*** Task input ***

Lemma frame_same w0 w w' :
  frame w0 w -> container w' = container w -> trace w' = trace w -> sound w' ->
  frame w0 w'.
Proof. intros H Hc Ht. apply (frame_after _ w _ []); [done..|]. by rewrite app_nil_r. Qed.

Lemma frame_log w0 w ev : frame w0 w -> frame w0 (log ev w).
Proof.
  intros H. apply (frame_after _ w _ [ev]); [done..|]. by apply sound_log, (frame_sound w0).
Qed.

Lemma frame_defer w0 w k err v :
  frame w0 w -> cont_registered (container w) k -> frame w0 (defer (Deferred k err v) w).
Proof.
  intros H Hk. apply (frame_same _ w); [done..|]. by apply sound_defer, (frame_sound w0).
Qed.

Lemma frame_set_job w0 w j jb :
  frame w0 w -> cont_registered (container w) (done_cb jb) -> frame w0 (set_job j jb w).
Proof.
  intros H Hk. apply (frame_same _ w); [done..|]. by apply sound_set_job, (frame_sound w0).
Qed.

Lemma frame_add_job w0 w jb :
  frame w0 w -> cont_registered (container w) (done_cb jb) -> frame w0 (add_job jb w).
Proof.
  intros H Hk. apply (frame_same _ w); [done..|]. by apply sound_add_job, (frame_sound w0).
Qed.

Lemma frame_rest w w' : frame w w' -> exists rest, trace w' = trace w ++ rest.
Proof. intros (_ & _ & _ & new & Ht & _). eauto. Qed.

Lemma ends_impl (R R' : World -> Prop) o :
  (forall w, R w -> R' w) -> ends R o -> ends R' o.
Proof. intros H. destruct o; simpl; auto. Qed.

Section FrameStep.

Variable rec : op -> World -> Outcome.
Hypothesis rec_framed : forall o w, ready o w -> ends (framed o w) (rec o w).

(** A resolution started from [w], a world after [w0]. *)
Lemma rec_resolve_frame w0 name callback w :
  frame w0 w -> cont_registered (container w) callback ->
  ends (frame w0) (rec (Resolve name callback) w).
Proof.
  intros H Hk. eapply ends_impl; [|apply rec_framed].
  - intros w' [H' _]. by apply (frame_trans _ w).
  - split; [by apply (frame_sound w0)|done].
Qed.

(** A callback called from [w], a world after [w0]: the call is the
    first event of what follows. *)
Lemma rec_invoke_framed w0 k err v w :
  frame w0 w -> cont_registered (container w) k ->
  ends (fun w' => frame w0 w' /\ exists rest, trace w' = trace w ++ EInvoke k err v :: rest)
    (rec (Invoke k err v) w).
Proof.
  intros H Hk. eapply ends_impl; [|apply rec_framed].
  - intros w' [H' Hfirst]. split; [by apply (frame_trans _ w)|done].
  - split; [by apply (frame_sound w0)|done].
Qed.

Lemma rec_invoke_frame w0 k err v w :
  frame w0 w -> cont_registered (container w) k ->
  ends (frame w0) (rec (Invoke k err v) w).
Proof.
  intros H Hk. eapply ends_impl; [|by apply rec_invoke_framed]. by intros w' [H' _].
Qed.

Lemma run_body_frame w0 b callback w :
  frame w0 w -> cont_registered (container w) callback ->
  ends (frame w0) (run_body rec b callback w).
Proof.
  intros H Hk. destruct b as [v|e|err v|err v|name next]; simpl; try done.
  - by apply rec_invoke_frame.
  - by apply frame_defer.
  - by apply rec_resolve_frame.
Qed.

Lemma apply_fn_frame w0 f args callback w :
  frame w0 w -> cont_registered (container w) callback ->
  ends (frame w0) (apply_fn rec f args callback w).
Proof. intros H Hk. apply run_body_frame; [by apply frame_log|done]. Qed.

Lemma once_done_frame w0 j jb err w :
  frame w0 w -> cont_registered (container w) (done_cb jb) ->
  ends (frame w0) (once_done rec j jb err w).
Proof.
  intros H Hk. unfold once_done. destruct (fired jb); simpl.
  - by apply frame_set_job.
  - apply rec_invoke_frame; [by apply frame_set_job|done].
Qed.

Lemma item_done_frame w0 j i err v w :
  frame w0 w -> ends (frame w0) (item_done rec j i err v w).
Proof.
  intros H. unfold item_done. destruct (jobs w !! j) as [jb|] eqn:Hj; [|done].
  pose proof (sound_job _ _ _ (frame_sound _ _ H) Hj) as Hk.
  destruct (bool_decide _); [by apply frame_set_job|].
  destruct (truthy err); [by apply once_done_frame|].
  destruct (_ =? _); [by apply once_done_frame|by apply frame_set_job].
Qed.

Lemma map_loop_frame w0 j coll index w :
  frame w0 w -> ends (frame w0) (map_loop rec j coll index w).
Proof.
  revert index w. induction coll as [|name rest IH]; intros index w H; simpl; [done|].
  pose proof (rec_resolve_frame w0 (One name) (KMapItem j index) w H I) as H1.
  destruct (rec _ w) as [w1| |]; simpl in *; try done. by apply IH.
Qed.

Lemma async_map_frame w0 coll callback w :
  frame w0 w -> cont_registered (container w) callback ->
  ends (frame w0) (async_map rec coll callback w).
Proof.
  intros H Hk. unfold async_map. destruct coll as [|name rest].
  - apply once_done_frame; [by apply frame_add_job|done].
  - apply map_loop_frame. by apply frame_add_job.
Qed.

Lemma run_factory_frame w0 af callback w :
  frame w0 w -> cont_registered (container w) callback ->
  ends (frame w0) (run_factory rec af callback w).
Proof.
  intros H Hk. destruct af; simpl;
    [by apply apply_fn_frame|by apply rec_resolve_frame..|by apply rec_invoke_frame].
Qed.

Lemma resolve_frame w0 name callback w :
  frame w0 w -> cont_registered (container w) callback ->
  ends (frame w0) (resolve_ rec name callback w).
Proof.
  intros H Hk. unfold resolve_. destruct name as [name|names]; [|by apply async_map_frame].
  destruct (_registry (container w) !! name) as [r|] eqn:Hr.
  - assert (HK : cont_registered (container w) (KStore name (singleton (config r)) callback)).
    { split; [by exists r|done]. }
    destruct (truthy (singleton (config r))); [|by apply run_factory_frame].
    destruct (_instances (container w) !! name) as [i|]; [|by apply run_factory_frame].
    destruct (truthy i); [by apply rec_invoke_frame|by apply run_factory_frame].
  - destruct (_interfaces (container w) !! name) as [l|]; [|by apply frame_defer].
    destruct (0 <? length l); [by apply async_map_frame|by apply frame_defer].
Qed.
(** C10. Once the command is written and the status line carries the
    expected code, [Article], [Head] and [Body] return an article number,
    the rest of the message and the reader only for a message with a
    space in it, split at the first one; a message without a space that
    is a number faults at [parts[1]]. *)
Theorem articleish_message_without_space op verb expected
    (specifier msg : string) (c : Client) (rest : list delivery) :
  (op, verb, expected) ∈ retrievals ->
  write_ok (conn c) = true ->
  inbound (conn c) = Line (status_line expected msg) :: rest ->
  let k := mkConn rest (outbound (conn c) ++ [verb +:+ " " +:+ specifier])
                  (tail (wscript (conn c))) in
  (forall n id rd,
      (op specifier c).1 = Returns (n, id, rd, None) ->
      exists first,
        msg = first +:+ " " +:+ id
        /\ strings.contains_byte first " " = false
        /\ strconv.ParseInt first = (n, None)
        /\ rd = DotReader k)
  /\ (forall first id n,
         msg = first +:+ " " +:+ id ->
         strings.contains_byte first " " = false ->
         strconv.ParseInt first = (n, None) ->
         op specifier c = (Returns (n, id, DotReader k, None), set_conn k c))
  /\ (forall n,
         strings.contains_byte msg " " = false ->
         strconv.ParseInt msg = (n, None) ->
         op specifier c = (Panics (IndexOutOfRange 1 1), set_conn k c)).
Proof.
  intros Hop Hw Hin k.
  destruct (retrievals_retrieve _ _ _ Hop) as [-> Hcode].
  assert (Hrun : retrieve verb expected specifier c =
                 articleish expected (set_conn (written (verb +:+ " " +:+ specifier) (conn c)) c)).
  { unfold retrieve, mbind, method_bind, on_conn. by rewrite PrintfLine_ok. }
  rewrite Hrun.
  rewrite (articleish_status expected msg _ rest Hcode) by done.
  cbn [conn set_conn written inbound outbound wscript netconn tls Banner capabilities].
  fold k. change (mkClient k (netconn c) (tls c) (Banner c) (capabilities c))
    with (set_conn k c).
  split; [|split].
  - intros n id rd Hret.
    destruct (strings.contains_byte msg " ") eqn:Hsp.
    + destruct (SplitN2_with msg " " Hsp) as (first & rest' & -> & Hfirst).
      rewrite SplitN2_at_first in Hret by done.
      destruct (strconv.ParseInt first) as [n' [e|]] eqn:Hp; [done|].
      cbn [fst] in Hret. injection Hret as -> -> <-.
      by exists first.
    + rewrite SplitN2_without in Hret by done.
      destruct (strconv.ParseInt msg) as [n' [e|]]; done.
  - intros first id n -> Hfirst Hp.
    change (first +:+ " " +:+ id) with (first +:+ String " " id).
    by rewrite SplitN2_at_first, Hp.
  - intros n Hsp Hp. by rewrite SplitN2_without, Hp.
Qed.

Lemma articleish_message_without_space_witness :
  let k := mkConn [Line "line"; Line "."] ["ARTICLE 123"] [] in
  (forall n id rd,
      (Article "123" (served ["220 123"; "line"; "."])).1 = Returns (n, id, rd, None) ->
      exists first,
        "123" = first +:+ " " +:+ id
        /\ strings.contains_byte first " " = false
        /\ strconv.ParseInt first = (n, None)
        /\ rd = DotReader k)
  /\ (forall first id n,
         "123" = first +:+ " " +:+ id ->
         strings.contains_byte first " " = false ->
         strconv.ParseInt first = (n, None) ->
         Article "123" (served ["220 123"; "line"; "."])
           = (Returns (n, id, DotReader k, None),
              set_conn k (served ["220 123"; "line"; "."])))
  /\ (forall n,
         strings.contains_byte "123" " " = false ->
         strconv.ParseInt "123" = (n, None) ->
         Article "123" (served ["220 123"; "line"; "."])
           = (Panics (IndexOutOfRange 1 1),
              set_conn k (served ["220 123"; "line"; "."]))).
Proof.
  apply (articleish_message_without_space Article "ARTICLE" 220 "123" "123"
           (served ["220 123"; "line"; "."]) [Line "line"; Line "."]);
    [unfold retrievals; apply list_elem_of_here | reflexivity | reflexivity].
Defined.

(** ** What a call writes *)

Lemma ReadCodeLine_writes_nothing (expectCode : Z) (k : Conn) :
  outbound (textproto.ReadCodeLine expectCode k).2 = outbound k
  /\ wscript (textproto.ReadCodeLine expectCode k).2 = wscript k.
Proof.
  unfold textproto.ReadCodeLine, textproto.ReadLine.
  destruct (inbound k) as [|[l|e] rest]; [done| |done].
  destruct (textproto.parseCodeLine l expectCode) as [[[code continued] message] [e|]];
    [done|]. by destruct continued.
Qed.

Lemma ReadDotLines_writes_nothing (k : Conn) :
  outbound (textproto.ReadDotLines k).2 = outbound k
  /\ wscript (textproto.ReadDotLines k).2 = wscript k.
Proof.
  unfold textproto.ReadDotLines.
  by destruct (textproto.ReadDotLines_loop (inbound k) []) as [[rest v] err].
Qed.

(** [Command] writes its line once, and nothing when the write fails. *)
Lemma Command_sends (cmd : string) (expectCode : Z) (c : Client) :
  write_ok (conn c) = true ->
  outbound (conn (Command cmd expectCode c).2)
    = outbound (conn c) ++ [fmt.Sprintf0 cmd]
  /\ wscript (conn (Command cmd expectCode c).2) = tail (wscript (conn c)).
Proof.
  intros Hw. unfold Command, mbind, method_bind, on_conn.
  rewrite PrintfLine_ok by done. cbn [conn set_conn].
  pose proof (ReadCodeLine_writes_nothing expectCode (written (fmt.Sprintf0 cmd) (conn c)))
    as [Ho Hs].
  destruct (textproto.ReadCodeLine _ _) as [r k]. by cbn in *.
Qed.

Lemma Command_write_fails (cmd : string) (expectCode : Z) (c : Client)
    (e : error) (w : list (option error)) :
  wscript (conn c) = Some e :: w ->
  Command cmd expectCode c =
    (Returns (0, "", Some e),
     set_conn (mkConn (inbound (conn c)) (outbound (conn c)) w) c).
Proof.
  intros Hw. unfold Command, mbind, method_bind, on_conn.
  by rewrite (PrintfLine_fails _ _ e w).
Qed.

Lemma asLines_sends (cmd : string) (expectCode : Z) (c : Client) :
  write_ok (conn c) = true ->
  outbound (conn (asLines cmd expectCode c).2)
    = outbound (conn c) ++ [fmt.Sprintf0 cmd]
  /\ wscript (conn (asLines cmd expectCode c).2) = tail (wscript (conn c)).
Proof.
  intros Hw. unfold asLines, mbind, method_bind.
  pose proof (Command_sends cmd expectCode c Hw) as [Ho Hs].
  destruct (Command cmd expectCode c) as [[[[code msg] [e|]]|f] c1]; [done| |done].
  unfold on_conn.
  pose proof (ReadDotLines_writes_nothing (conn c1)) as [Ho' Hs'].
  destruct (textproto.ReadDotLines (conn c1)) as [r k]. cbn in *. split; congruence.
Qed.

(** ** Over: the command line *)

Lemma contains_byte_app (s t : string) (c : ascii) :
  strings.contains_byte (s +:+ t) c
    = strings.contains_byte s c || strings.contains_byte t c.
Proof.
  induction s as [|d s IH]; [done|].
  change (String d s +:+ t) with (String d (s +:+ t)). simpl.
  by rewrite IH, orb_assoc.
Qed.

Lemma Sprintf0_verbatim (s : string) :
  strings.contains_byte s "%" = false -> fmt.Sprintf0 s = s.
Proof.
  induction s as [|c s IH]; [done|].
  cbn [fmt.Sprintf0 strings.contains_byte].
  destruct (Ascii.eqb_spec c "%") as [->|Hne]; [by rewrite Ascii.eqb_refl|].
  destruct (Ascii.eqb_spec "%" c); [congruence|]. cbn [orb].
  intros H. by rewrite IH.
Qed.

Lemma string_of_uint_no_percent (d : Decimal.uint) :
  strings.contains_byte (NilEmpty.string_of_uint d) "%" = false.
Proof. induction d; simpl; done. Qed.

Lemma FormatInt_no_percent (n : Z) :
  strings.contains_byte (fmt.FormatInt n) "%" = false.
Proof.
  unfold fmt.FormatInt, NilZero.string_of_int, NilZero.string_of_uint.
  destruct (Z.to_int n) as [d|d]; destruct d; simpl;
    try done; apply string_of_uint_no_percent.
Qed.

Lemma Over_cmd_no_percent (args : list Z) (cmd : string) :
  Over_cmd args = inl cmd -> fmt.Sprintf0 cmd = cmd.
Proof.
  intros H. apply Sprintf0_verbatim.
  destruct args as [|a [|b [|? ?]]]; simplify_eq/=;
    rewrite ?contains_byte_app, ?FormatInt_no_percent; done.
Qed.

Lemma Over_state (args : list Z) (cmd : string) (c : Client) :
  Over_cmd args = inl cmd -> (Over args c).2 = (asLines cmd 224 c).2.
Proof.
  intros H. unfold Over. rewrite H. unfold mbind, method_bind.
  destruct (asLines cmd 224 c) as [[[lines [e|]]|f] c1]; [done| |done].
  unfold eval. by destruct (Over_lines lines []).
Qed.

(** C7. [Over] writes [OVER] for no argument, [OVER n] for one and
    [OVER a-b] for two, and that line only; with three arguments or more
    it returns the error on the number of arguments and leaves the client
    as it was, nothing written. *)
Theorem Over_command_line (c : Client) :
  (write_ok (conn c) = true ->
   outbound (conn (Over [] c).2) = outbound (conn c) ++ ["OVER"]
   /\ (forall n, outbound (conn (Over [n] c).2)
                 = outbound (conn c) ++ ["OVER " +:+ fmt.FormatInt n])
   /\ (forall a b, outbound (conn (Over [a; b] c).2)
                   = outbound (conn c)
                     ++ ["OVER " +:+ fmt.FormatInt a +:+ "-" +:+ fmt.FormatInt b]))
  /\ (forall args, (3 <= length args)%nat ->
        Over args c =
          (Returns ([], Some (ErrorString
             "Invalid arguments, either 1 or 2 numbers for an item, for a range")),
           c)).
Proof.
  split.
  - intros Hw.
    assert (Hsend : forall args cmd, Over_cmd args = inl cmd ->
              outbound (conn (Over args c).2) = outbound (conn c) ++ [cmd]).
    { intros args cmd Hcmd. rewrite (Over_state args cmd c Hcmd).
      rewrite (proj1 (asLines_sends cmd 224 c Hw)).
      by rewrite (Over_cmd_no_percent args cmd Hcmd). }
    split; [|split]; intros; by apply Hsend.
  - intros args Hlen. destruct args as [|a [|b [|d args]]]; simpl in Hlen; try lia.
    reflexivity.
Qed.

Lemma Over_command_line_witness :
  let c := served ["224 overview follows"; "."] in
  outbound (conn (Over [3000; 3002] c).2) = ["OVER 3000-3002"]
  /\ Over [1; 2; 3] c =
       (Returns ([], Some (ErrorString
          "Invalid arguments, either 1 or 2 numbers for an item, for a range")),
        c).
Proof.
  intros c. destruct (Over_command_line c) as [Hsent Hmany]. split.
  - apply (Hsent eq_refl).
  - apply Hmany. simpl. lia.
Defined.

(** ** Authenticate: the two steps *)

Lemma status_line_reply (code : Z) (msg : string) :
  100 <= code <= 999 -> reply (Some (Line (status_line code msg))) = Some (code, msg).
Proof. intros H. unfold reply. by rewrite parseCodeLine_status. Qed.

*** End of Task input ***

About this task:
Report all lines of the data above that include the string "congruence".

Solution to the exercise:
  destruct (textproto.ReadDotLines (conn c1)) as [r k]. cbn in *. split; congruence.
  destruct (Ascii.eqb_spec "%" c); [congruence|]. cbn [orb].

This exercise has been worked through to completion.